Someone sends you a two-page PDF and it is 40 megabytes. Someone else sends a 300-page report and it is 900 kilobytes. The page count has almost nothing to do with it.
It is the photographs. It is almost always the photographs.
A PDF stores text as instructions: use this font, draw these glyphs, at this position. That is a few bytes per word, and it is why a long report stays small. An embedded photograph is stored as pixels, and a modern phone camera produces a lot of pixels. One full-page scan at 300 DPI is roughly 8.7 million of them.
So a two-page "document" that is really two phone photos of a receipt is two enormous images in a PDF wrapper. It is not a text document at all. It is a photo album that opens in Acrobat.
The usual suspects
- Phone scans. Scanner apps default to high resolution and mediocre compression.
- Screenshots pasted into a document — often stored losslessly, which is the worst case for a photographic image.
- Embedded fonts. Rarely the main culprit, but a full CJK font can add megabytes on its own.
- A page rasterised at print resolution when it only ever needed to be read on screen.
What actually shrinks it
Re-compressing the images, and essentially nothing else. Compression finds the photographs inside the file, redraws them smaller and at lower quality, and puts them back. On a scan-heavy file the result can be dramatic. On a contract it does approximately nothing, because there was never anything expensive in there.
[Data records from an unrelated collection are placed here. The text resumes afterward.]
(** A member is given the current second under one key. *)
Record granted (ttl now : Z) (key m : string) (ks ks' : keyspace) : Prop := {
  granted_wf : wf ttl now ks';
  granted_active : forall key' T, lifetime ttl key' = Some T ->
    active T now ks' key' =
      if decide (key' = key) then <[m := now / 1000]> (active T now ks key') else active T now ks key';
  granted_texts : forall key', textual key' = true -> ks' !! key' = ks !! key'
}.

(** A member is taken out of one key. *)
Record released (ttl now : Z) (key m : string) (ks ks' : keyspace) : Prop := {
  released_wf : wf ttl now ks';
  released_active : forall key' T, lifetime ttl key' = Some T ->
    active T now ks' key' =
      if decide (key' = key) then delete m (active T now ks key') else active T now ks key';
  released_texts : forall key', textual key' = true -> ks' !! key' = ks !! key'
}.

Lemma silent_refl ttl now ks : wf ttl now ks -> silent ttl now ks ks.
Proof. by split. Qed.

Lemma silent_trans ttl now ks1 ks2 ks3 :
  silent ttl now ks1 ks2 -> silent ttl now ks2 ks3 -> silent ttl now ks1 ks3.
Proof.
  intros [A1 B1 C1] [A2 B2 C2]. split; [done| |].
  - intros key T HT. by rewrite B2, B1.
  - intros key Hk. by rewrite C2, C1.
Qed.

Lemma silent_granted ttl now key m ks1 ks2 ks3 :
  silent ttl now ks1 ks2 -> granted ttl now key m ks2 ks3 -> granted ttl now key m ks1 ks3.
Proof.
  intros [A1 B1 C1] [A2 B2 C2]. split; [done| |].
  - intros key' T HT. rewrite B2, B1 by done. done.
  - intros key' Hk. by rewrite C2, C1.
Qed.

Lemma granted_silent ttl now key m ks1 ks2 ks3 :
  granted ttl now key m ks1 ks2 -> silent ttl now ks2 ks3 -> granted ttl now key m ks1 ks3.
Proof.
  intros [A1 B1 C1] [A2 B2 C2]. split; [done| |].
  - intros key' T HT. by rewrite B2, B1.
  - intros key' Hk. by rewrite C2, C1.
Qed.
Lemma liveAccount_keeps acc max l (replacing : bool) :
  0 < max -> max + (if replacing then 1 else 0) <= limit (Account acc) ->
  keeps (acquireLiveAccountLeaseScript [accountSlotKey acc; liveAccountSlotKey acc]
            [AInt max; AInt 60; AStr l; AInt (if replacing then 1 else 0); AInt ttl]).
Proof.
  intros Hpos Hmax. eapply yields_keeps; [intros; by apply acquireLiveAccount_yields|].
  intros now ks n ks' Hw H. cbn beta in H.
  destruct (bool_decide _ || _) eqn:E; destruct H as [_ H]; [|by eapply within_silent].
  eapply within_granted; [done| |done].
  apply (roomFor_lease _ _ (Account acc) _ (max + (if replacing then 1 else 0))); [|done].
  apply orb_true_iff in E as [E|E]; reflect_bool; [by left|right]. unfold leaseFits in E. unfold used. cbn [slotKey leaseKey].
  destruct (0 <? max) eqn:E0; reflect_bool; [|lia]. cbn [andb] in E. reflect_bool. lia.
Qed.

Lemma refreshLive_keeps keys l :
  Forall (fun key => live key = true) keys -> keeps (refreshLiveLeaseScript keys [AInt 60; AStr l]).
Proof.
  intros Hl. eapply yields_keeps; [intros; by apply refreshLive_yields|].
  intros now ks n ks' Hw [H _]. by eapply within_holders.
Qed.

Lemma track_keeps a r : keeps (trackSlotScript [apiKeySlotKey a] [AInt ttl; AStr r]).
Proof.
  eapply yields_keeps; [intros; apply track_yields; auto with keys|]. intros now ks n ks' Hw H. cbn beta in H.
  eapply within_granted; [done|by apply roomFor_unowned; intros []|done].
Qed.

Lemma getCount_keeps key liveKey :
  regular key = true -> live liveKey = true -> keeps (getCountScript [key; liveKey] [AInt ttl]).
Proof.
  intros Hr Hl. eapply yields_keeps; [intros; by apply getCount_yields|].
  intros now ks n ks' Hw [_ H]. by eapply within_silent.
Qed.

Lemma cleanupKeys_keeps keys :
  Forall (fun key => regular key = true) keys -> keeps (cleanupExpiredSlotKeysScript keys [AInt ttl]).
Proof.
  intros Hr. eapply yields_keeps; [intros; by apply cleanupKeys_yields|].
  intros now ks n ks' Hw H. cbn beta in H. by eapply within_silent.
Qed.

Lemma cleanupSlots_keeps key : regular key = true -> keeps (cleanupExpiredSlotsScript [key] [AInt ttl]).
Proof.
  intros Hr. eapply yields_keeps; [intros; by apply cleanupSlots_yields|].
  intros now ks n ks' Hw H. cbn beta in H. by eapply within_silent.
Qed.

(** ** Requests and programs keep within the limits *)

Context {store : Type} `{RedisServer store}.

(** Renewals of regular slots come in time: before the slot they renew has run out. *)
Definition timelyRequest (now : Z) (ks : keyspace) {R : Type} (c : request R) : Prop :=
  match c with
  | Run RefreshSlotOnce keys args =>
    forall key r, keys !! 0%nat = Some key -> args !! 0%nat = Some (AStr r) -> timely ttl now ks key r
  | Run RefreshSlotBatch keys args =>
    forall i key r, keys !! i = Some key -> args !! S i = Some (AStr r) -> timely ttl now ks key r
  | _ => True
  end.

Definition keepsWithin {R : Type} (c : request R) (since : Z) : Prop :=
  forall w now (s : store), since <= now -> within now (peek now s) -> timelyRequest now (peek now s) c ->
    within now (peek now (serve w c now s).2).

(** Whatever the program asks from an instant on, and whatever it is answered, keeps within. *)
Fixpoint harmless {A : Type} (p : prog request A) (since : Z) : Prop :=
  match p with
  | Ret _ => True
  | Do c k =>
    keepsWithin c since /\ forall w now (s : store), since <= now -> harmless (k (answer w c now s).1) now
  end.

Lemma harmless_later {A : Type} (p : prog request A) since later :
  since <= later -> harmless p since -> harmless p later.
Proof.
  destruct p as [a|R c k]; [done|]. intros Hle [Hc Hk]. split.
  - intros w now s Hn. apply Hc. lia.
  - intros w now s Hn. apply Hk. lia.
Qed.

Lemma harmless_bind {A B : Type} (p : prog request A) (f : A -> prog request B) since :
  harmless p since -> (forall a now, since <= now -> harmless (f a) now) -> harmless (bind p f) since.
Proof.
  revert since. induction p as [a|R c k IH]; intros since Hp Hf; cbn [bind harmless] in *.
  - apply Hf. lia.
  - destruct Hp as [Hc Hk]. split; [done|]. intros w now s Hn. apply IH; [by apply Hk|].
    intros a now' Hn'. apply Hf. lia.
Qed.

Lemma run_keepsWithin sc keys args since :
  (forall now ks, since <= now -> within now ks -> timelyRequest now ks (Run sc keys args) ->
    within now (script (text_of sc keys args) now ks).2) ->
  keepsWithin (Run sc keys args) since.
Proof.
  intros Hk w now s Hn Hw Ht. cbn [serve]. rewrite (proj2 (eval_script _ _ _)). by apply Hk.
Qed.

Lemma keeps_keepsWithin sc keys args since : keeps (text_of sc keys args) -> keepsWithin (Run sc keys args) since.
Proof. intros Hk. apply run_keepsWithin. intros now ks _ Hw _. by apply Hk. Qed.

Lemma refreshOnce_keepsWithin key r since :
  regular key = true -> keepsWithin (Run RefreshSlotOnce [key] [AStr r; AInt ttl]) since.
Proof.
  intros Hr. apply run_keepsWithin. intros now ks _ Hw Ht.
  destruct (refresh_yields ttl now Httl key r ks (proj1 Hw) Hr) as (n & ks' & E & Hh & _).
  { by apply Ht. }
  cbn [text_of]. rewrite E. by eapply within_holders.
Qed.

Lemma refreshBatch_keepsWithin pairs since :
  Forall (fun p : string * string => regular p.1 = true) pairs ->
  keepsWithin (Run RefreshSlotBatch (map fst pairs) (AInt ttl :: map (fun p => AStr p.2) pairs)) since.
Proof.
  intros Hr. apply run_keepsWithin. intros now ks _ Hw Ht.
  destruct (refreshSlots_yields ttl now Httl pairs ks (proj1 Hw)) as (n & ks' & E & Hh).
  { apply Forall_lookup. intros i [key r] Hi. split; [exact (Forall_lookup_1 _ _ _ _ Hr Hi)|].
    apply (Ht i); cbn [lookup list_lookup];
      [change ((fst <$> pairs) !! i = Some key)|change (((fun p : string * string => AStr p.2) <$> pairs) !! i = Some (AStr r))];
      by rewrite list_lookup_fmap, Hi. }
  cbn [text_of]. rewrite E. by eapply within_holders.
Qed.

(** Commands of the client. *)
Lemma command_keepsWithin {R : Type} (c : rcmd R) since :
  (forall now ks, since <= now -> within now ks -> within now (documented c now ks).2) ->
  keepsWithin (Command c) since.
Proof. intros Hk w now s Hn Hw _. cbn [serve]. rewrite exec_effect. by apply Hk. Qed.

Lemma zrem_within now ks key T m :
  lifetime ttl key = Some T -> within now ks -> within now (documented (ZREM key m) now ks).2.
Proof.
  intros HT Hw. assert (yields (Call (ZREM key m) (fun n => Done n)) now ks (fun _ ks' => released ttl now key m ks ks'))
    as (n & ks' & E & Hrel).
  { eapply (yields_zrem ttl); [apply Hw|done|]. intros n ks' Hrel _. by apply yields_done. }
  cbn [script] in E. destruct (documented (ZREM key m) now ks) as [[r|] ks2]; simplify_eq; cbn [snd].
  by eapply within_released.
Qed.

Lemma zremrange_within now ks key T cutoff :
  lifetime ttl key = Some T -> cutoff <= now / 1000 - T -> within now ks ->
  within now (documented (ZREMRANGEBYSCORE key cutoff) now ks).2.
Proof.
  intros HT Hcut Hw. destruct (slots_set_ok _ _ _ _ (wf_sets _ _ _ (proj1 Hw) key T HT)) as [d E].
  cbn. rewrite E. cbn [snd]. eapply within_silent; [|done]. split.
  - eapply narrowed; [apply Hw|done|done|apply map_filter_subseteq].
  - intros key' T' HT'. unfold active. rewrite slots_put. case_decide; [|done]. simplify_eq.
    by apply above_above.
  - intros key' Htx. apply put_zset_ne. intros ->. by rewrite (lifetime_not_textual _ _ _ HT) in Htx.
Qed.

Lemma read_within {R : Type} (c : rcmd R) now ks :
  (forall ks', (documented c now ks').2 = ks') -> within now ks -> within now (documented c now ks).2.
Proof. intros ->. done. Qed.

(** ** The methods of the cache *)

Lemma concurrencySlotKey_regular kind id key : concurrencySlotKey kind id = Some key -> regular key = true.
Proof. unfold concurrencySlotKey. intros E. repeat case_match; simplify_eq; auto with keys. Qed.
Compress PDFShrink file size while keeping it readable.This is why "compress PDF" tools feel unreliable. They are not — they are just being applied to files with nothing to compress. Our tool reports how many images it actually re-encoded, so a text-only PDF tells you "0 images" instead of leaving you to wonder why a 900KB file came back at 890KB.
The one thing to avoid
Some tools shrink text-heavy PDFs by rasterising every page — turning your text into a picture of text. The number goes down and the file looks fine at first glance. But the text is no longer selectable, no longer searchable, and no longer sharp when zoomed. If a tool dramatically shrinks a text document, that is usually what it did to you.
Flattening to images is a legitimate thing to want — it is how you guarantee a file looks identical everywhere. It is just not a compression strategy, and it should be a choice you make rather than one made for you.